(* ===== verification/AgentGrpc.v ===== *)
(** The server and client side of [control-plane/gen/compute/v1/agent_grpc.pb.go]: the service
    interface, its unimplemented default, the dispatch of each unary method through an
    interceptor and the client stubs.  The transport and the server's routing by
    [ServiceDesc] are gRPC's; a decoder and an [Invoke] are arguments. *)
From S2P Require Import Prelude GoRuntime GoStrings PbResource PbAgent Grpc World Metrics.
From S2P Require Import Registry RegistryApi Agent.
Local Open Scope string_scope.
Local Open Scope Z_scope.

Definition AgentService_Register_FullMethodName : string := "/compute.v1.AgentService/Register".
Definition AgentService_Heartbeat_FullMethodName : string := "/compute.v1.AgentService/Heartbeat".
Definition AgentService_ExecuteTask_FullMethodName : string :=
  "/compute.v1.AgentService/ExecuteTask".
Definition AgentService_AllocateMemory_FullMethodName : string :=
  "/compute.v1.AgentService/AllocateMemory".
Definition AgentService_AllocateGPUMemory_FullMethodName : string :=
  "/compute.v1.AgentService/AllocateGPUMemory".
Definition AgentService_FreeMemory_FullMethodName : string :=
  "/compute.v1.AgentService/FreeMemory".
Definition AgentService_FreeGPUMemory_FullMethodName : string :=
  "/compute.v1.AgentService/FreeGPUMemory".

(** [AgentService_ServiceDesc]: its name, and a row for each unary method: its name and the
    types of its messages; the handlers are below. *)
Definition AgentService_ServiceName : string := "compute.v1.AgentService".
Inductive Method : Type :=
  | Method_Register
  | Method_ExecuteTask
  | Method_AllocateMemory
  | Method_AllocateGPUMemory
  | Method_FreeMemory
  | Method_FreeGPUMemory.
#[export] Instance Method_eq_dec : EqDecision Method.
Proof. solve_decision. Defined.

Definition MethodName (m : Method) : string :=
  match m with
  | Method_Register => "Register"
  | Method_ExecuteTask => "ExecuteTask"
  | Method_AllocateMemory => "AllocateMemory"
  | Method_AllocateGPUMemory => "AllocateGPUMemory"
  | Method_FreeMemory => "FreeMemory"
  | Method_FreeGPUMemory => "FreeGPUMemory"
  end.
Definition Method_Req (m : Method) : Type :=
  match m with
  | Method_Register => RegisterRequest
  | Method_ExecuteTask => TaskSpec
  | Method_AllocateMemory => MemoryAllocRequest
  | Method_AllocateGPUMemory => GPUMemoryAllocRequest
  | Method_FreeMemory => FreeMemoryRequest
  | Method_FreeGPUMemory => FreeGPUMemoryRequest
  end.
Definition Method_Resp (m : Method) : Type :=
  match m with
  | Method_Register => RegisterResponse
  | Method_ExecuteTask => TaskAck
  | Method_AllocateMemory => MemoryAllocResponse
  | Method_AllocateGPUMemory => GPUMemoryAllocResponse
  | Method_FreeMemory => FreeMemoryResponse
  | Method_FreeGPUMemory => FreeGPUMemoryResponse
  end.
Definition Method_FullName (m : Method) : string :=
  match m with
  | Method_Register => AgentService_Register_FullMethodName
  | Method_ExecuteTask => AgentService_ExecuteTask_FullMethodName
  | Method_AllocateMemory => AgentService_AllocateMemory_FullMethodName
  | Method_AllocateGPUMemory => AgentService_AllocateGPUMemory_FullMethodName
  | Method_FreeMemory => AgentService_FreeMemory_FullMethodName
  | Method_FreeGPUMemory => AgentService_FreeGPUMemory_FullMethodName
  end.
Definition AgentService_Methods : list Method :=
  [Method_Register; Method_ExecuteTask; Method_AllocateMemory; Method_AllocateGPUMemory;
   Method_FreeMemory; Method_FreeGPUMemory].
Definition AgentService_Streams : list string := ["Heartbeat"].

Section agent_grpc.
Context `{!GrpcLib}.

(** A unary method, and [grpc.UnaryServerInterceptor]. *)
Definition UnaryMethod (Req Resp : Type) : Type :=
  Ctx -> Req -> Go World (option Resp * option error).
Definition UnaryInterceptor : Type := forall Req Resp : Type,
  Ctx -> Req -> string -> UnaryMethod Req Resp -> Go World (option Resp * option error).

Record AgentServiceServer := mkAgentServiceServer {
  srv_Register : UnaryMethod RegisterRequest RegisterResponse;
  srv_ExecuteTask : UnaryMethod TaskSpec TaskAck;
  srv_AllocateMemory : UnaryMethod MemoryAllocRequest MemoryAllocResponse;
  srv_AllocateGPUMemory : UnaryMethod GPUMemoryAllocRequest GPUMemoryAllocResponse;
  srv_FreeMemory : UnaryMethod FreeMemoryRequest FreeMemoryResponse;
  srv_FreeGPUMemory : UnaryMethod FreeGPUMemoryRequest FreeGPUMemoryResponse
}.

Definition unimplemented {Req Resp} (m : string) : UnaryMethod Req Resp := fun _ _ =>
  mret (None, status_Error Unimplemented ("method " +:+ m +:+ " not implemented")).
Definition UnimplementedAgentServiceServer : AgentServiceServer := {|
  srv_Register := unimplemented "Register";
  srv_ExecuteTask := unimplemented "ExecuteTask";
  srv_AllocateMemory := unimplemented "AllocateMemory";
  srv_AllocateGPUMemory := unimplemented "AllocateGPUMemory";
  srv_FreeMemory := unimplemented "FreeMemory";
  srv_FreeGPUMemory := unimplemented "FreeGPUMemory"
|}.

Definition AgentService_Register_Handler (srv : AgentServiceServer) (ctx : Ctx)
    (dec : error + RegisterRequest) (interceptor : option UnaryInterceptor)
    : Go World (option RegisterResponse * option error) :=
  match dec with
  | inl err => mret (None, Some err)
  | inr inp =>
      match interceptor with
      | None => srv_Register srv ctx inp
      | Some i => i RegisterRequest RegisterResponse ctx inp AgentService_Register_FullMethodName
                    (fun ctx req => srv_Register srv ctx req)
      end
  end.

Definition AgentService_ExecuteTask_Handler (srv : AgentServiceServer) (ctx : Ctx)
    (dec : error + TaskSpec) (interceptor : option UnaryInterceptor)
    : Go World (option TaskAck * option error) :=
  match dec with
  | inl err => mret (None, Some err)
  | inr inp =>
      match interceptor with
      | None => srv_ExecuteTask srv ctx inp
      | Some i => i TaskSpec TaskAck ctx inp AgentService_ExecuteTask_FullMethodName
                    (fun ctx req => srv_ExecuteTask srv ctx req)
      end
  end.

Definition AgentService_AllocateMemory_Handler (srv : AgentServiceServer) (ctx : Ctx)
    (dec : error + MemoryAllocRequest) (interceptor : option UnaryInterceptor)
    : Go World (option MemoryAllocResponse * option error) :=
  match dec with
  | inl err => mret (None, Some err)
  | inr inp =>
      match interceptor with
      | None => srv_AllocateMemory srv ctx inp
      | Some i => i MemoryAllocRequest MemoryAllocResponse ctx inp AgentService_AllocateMemory_FullMethodName
                    (fun ctx req => srv_AllocateMemory srv ctx req)
      end
  end.

Definition AgentService_AllocateGPUMemory_Handler (srv : AgentServiceServer) (ctx : Ctx)
    (dec : error + GPUMemoryAllocRequest) (interceptor : option UnaryInterceptor)
    : Go World (option GPUMemoryAllocResponse * option error) :=
  match dec with
  | inl err => mret (None, Some err)
  | inr inp =>
      match interceptor with
      | None => srv_AllocateGPUMemory srv ctx inp
      | Some i => i GPUMemoryAllocRequest GPUMemoryAllocResponse ctx inp AgentService_AllocateGPUMemory_FullMethodName
                    (fun ctx req => srv_AllocateGPUMemory srv ctx req)
      end
  end.

Definition AgentService_FreeMemory_Handler (srv : AgentServiceServer) (ctx : Ctx)
    (dec : error + FreeMemoryRequest) (interceptor : option UnaryInterceptor)
    : Go World (option FreeMemoryResponse * option error) :=
  match dec with
  | inl err => mret (None, Some err)
  | inr inp =>
      match interceptor with
      | None => srv_FreeMemory srv ctx inp
      | Some i => i FreeMemoryRequest FreeMemoryResponse ctx inp AgentService_FreeMemory_FullMethodName
                    (fun ctx req => srv_FreeMemory srv ctx req)
      end
  end.

Definition AgentService_FreeGPUMemory_Handler (srv : AgentServiceServer) (ctx : Ctx)
    (dec : error + FreeGPUMemoryRequest) (interceptor : option UnaryInterceptor)
    : Go World (option FreeGPUMemoryResponse * option error) :=
  match dec with
  | inl err => mret (None, Some err)
  | inr inp =>
      match interceptor with
      | None => srv_FreeGPUMemory srv ctx inp
      | Some i => i FreeGPUMemoryRequest FreeGPUMemoryResponse ctx inp AgentService_FreeGPUMemory_FullMethodName
                    (fun ctx req => srv_FreeGPUMemory srv ctx req)
      end
  end.

(** The handler of each row of the service description, and the method of the server it
    dispatches to. *)
Definition Method_Handler (m : Method) : AgentServiceServer -> Ctx -> error + Method_Req m ->
    option UnaryInterceptor -> Go World (option (Method_Resp m) * option error) :=
  match m with
  | Method_Register => AgentService_Register_Handler
  | Method_ExecuteTask => AgentService_ExecuteTask_Handler
  | Method_AllocateMemory => AgentService_AllocateMemory_Handler
  | Method_AllocateGPUMemory => AgentService_AllocateGPUMemory_Handler
  | Method_FreeMemory => AgentService_FreeMemory_Handler
  | Method_FreeGPUMemory => AgentService_FreeGPUMemory_Handler
  end.
Definition srv_method (m : Method) (srv : AgentServiceServer)
  : UnaryMethod (Method_Req m) (Method_Resp m) :=
  match m with
  | Method_Register => srv_Register srv
  | Method_ExecuteTask => srv_ExecuteTask srv
  | Method_AllocateMemory => srv_AllocateMemory srv
  | Method_AllocateGPUMemory => srv_AllocateGPUMemory srv
  | Method_FreeMemory => srv_FreeMemory srv
  | Method_FreeGPUMemory => srv_FreeGPUMemory srv
  end.

Lemma Method_Handler_eq m srv ctx dec i :
  Method_Handler m srv ctx dec (Some i) =
  match dec with
  | inl err => mret (None, Some err)
  | inr req => i (Method_Req m) (Method_Resp m) ctx req (Method_FullName m) (srv_method m srv)
  end.
Proof. by destruct m, dec. Qed.

(** The client stubs: [Invoke] sends the request and fills the response. *)
Definition Invoke_fn : Type := forall Req Resp : Type,
  Ctx -> string -> Req -> Go World (error + Resp).
Definition stub (Invoke : Invoke_fn) {Req Resp} (full : string) (ctx : Ctx) (inp : Req)
  : Go World (option Resp * option error) :=
  res ← Invoke Req Resp ctx full inp;
  mret match res with
       | inl err => (None, Some err)
       | inr out => (Some out, None)
       end.
Definition agentServiceClient_Register (Invoke : Invoke_fn) (ctx : Ctx) (inp : RegisterRequest)
  : Go World (option RegisterResponse * option error) :=
  stub Invoke AgentService_Register_FullMethodName ctx inp.
Definition agentServiceClient_ExecuteTask (Invoke : Invoke_fn) (ctx : Ctx) (inp : TaskSpec)
  : Go World (option TaskAck * option error) :=
  stub Invoke AgentService_ExecuteTask_FullMethodName ctx inp.
Definition agentServiceClient_AllocateMemory (Invoke : Invoke_fn) (ctx : Ctx) (inp : MemoryAllocRequest)
  : Go World (option MemoryAllocResponse * option error) :=
  stub Invoke AgentService_AllocateMemory_FullMethodName ctx inp.
Definition agentServiceClient_AllocateGPUMemory (Invoke : Invoke_fn) (ctx : Ctx) (inp : GPUMemoryAllocRequest)
  : Go World (option GPUMemoryAllocResponse * option error) :=
  stub Invoke AgentService_AllocateGPUMemory_FullMethodName ctx inp.
Definition agentServiceClient_FreeMemory (Invoke : Invoke_fn) (ctx : Ctx) (inp : FreeMemoryRequest)
  : Go World (option FreeMemoryResponse * option error) :=
  stub Invoke AgentService_FreeMemory_FullMethodName ctx inp.
Definition agentServiceClient_FreeGPUMemory (Invoke : Invoke_fn) (ctx : Ctx) (inp : FreeGPUMemoryRequest)
  : Go World (option FreeGPUMemoryResponse * option error) :=
  stub Invoke AgentService_FreeGPUMemory_FullMethodName ctx inp.

(** The stub of the stream: [NewStream], for the first stream of the service description. *)
Definition agentServiceClient_Heartbeat {Stream : Type}
    (NewStream : Ctx -> option string -> string -> Go World (error + Stream)) (ctx : Ctx)
  : Go World (option Stream * option error) :=
  stream ← NewStream ctx (head AgentService_Streams) AgentService_Heartbeat_FullMethodName;
  mret match stream with
       | inl err => (None, Some err)
       | inr stream => (Some stream, None)
       end.
End agent_grpc.

(** The agent server of the control plane, as the service interface sees it. *)
Definition AgentServer_service `{!GoEnv, !GrpcLib, !BuildInfo, !RegistryOps} (s : AgentServer)
  : AgentServiceServer := {|
  srv_Register := AgentServer_Register s;
  srv_ExecuteTask := ExecuteTask s;
  srv_AllocateMemory := AllocateMemory s;
  srv_AllocateGPUMemory := AllocateGPUMemory s;
  srv_FreeMemory := FreeMemory s;
  srv_FreeGPUMemory := FreeGPUMemory s
|}.

(** * Properties *)

(** Every method the agent service serves keeps its own label, [Service.Method] after the
    package, and the full names are those of the service description. *)
Lemma served_label m : let full := "/" +:+ AgentService_ServiceName +:+ "/" +:+ m in
  m ∈ ((MethodName <$> AgentService_Methods) ++ AgentService_Streams)%list ->
  known_label (method_of full) /\ method_of full = "compute.v1.AgentService." +:+ m.
Proof.
  simpl. intros Hm.
  assert (Hall : Forall (fun m => ("AgentService/" +:+ m) ∈ knownServiceMethods
     /\ method_of ("/" +:+ AgentService_ServiceName +:+ "/" +:+ m) = "compute.v1.AgentService." +:+ m
     /\ dotted ("AgentService/" +:+ m) = "AgentService." +:+ m)
    ((MethodName <$> AgentService_Methods) ++ AgentService_Streams)%list).
  { repeat (constructor; [split; [apply (bool_decide_unpack _); reflexivity|split; reflexivity]|]).
    constructor. }
  rewrite Forall_forall in Hall. destruct (Hall m Hm) as (Hk & He & Hd). split; [|done].
  simpl in He. rewrite He. exists ("AgentService/" +:+ m). split; [done|]. right; right.
  exists "compute", "v1". by rewrite Hd.
Qed.

Lemma Method_FullName_eq m :
  Method_FullName m = "/" +:+ AgentService_ServiceName +:+ "/" +:+ MethodName m.
Proof. by destruct m. Qed.

Lemma Method_listed m : m ∈ AgentService_Methods.
Proof. destruct m; apply (bool_decide_unpack _); reflexivity. Qed.

Theorem served_methods_have_labels :
  (forall m, known_label (method_of (Method_FullName m))
     /\ method_of (Method_FullName m) = "compute.v1.AgentService." +:+ MethodName m)
  /\ known_label (method_of AgentService_Heartbeat_FullMethodName)
  /\ method_of AgentService_Heartbeat_FullMethodName = "compute.v1.AgentService.Heartbeat".
Proof.
  split.
  - intros m. rewrite Method_FullName_eq. apply served_label.
    apply elem_of_app. left. apply list_elem_of_fmap. exists m. split; [done|]. apply Method_listed.
  - apply (served_label "Heartbeat"). apply (bool_decide_unpack _). reflexivity.
Qed.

******

YOUR GOAL » Only the lines from the one containing "by rewrite Hd." to the end of the data should be printed, exactly as they stand.

TASK RESPONSE »
  exists "compute", "v1". by rewrite Hd.
Qed.

Lemma Method_FullName_eq m :
  Method_FullName m = "/" +:+ AgentService_ServiceName +:+ "/" +:+ MethodName m.
Proof. by destruct m. Qed.

Lemma Method_listed m : m ∈ AgentService_Methods.
Proof. destruct m; apply (bool_decide_unpack _); reflexivity. Qed.

Theorem served_methods_have_labels :
  (forall m, known_label (method_of (Method_FullName m))
     /\ method_of (Method_FullName m) = "compute.v1.AgentService." +:+ MethodName m)
  /\ known_label (method_of AgentService_Heartbeat_FullMethodName)
  /\ method_of AgentService_Heartbeat_FullMethodName = "compute.v1.AgentService.Heartbeat".
Proof.
  split.
  - intros m. rewrite Method_FullName_eq. apply served_label.
    apply elem_of_app. left. apply list_elem_of_fmap. exists m. split; [done|]. apply Method_listed.
  - apply (served_label "Heartbeat"). apply (bool_decide_unpack _). reflexivity.
Qed.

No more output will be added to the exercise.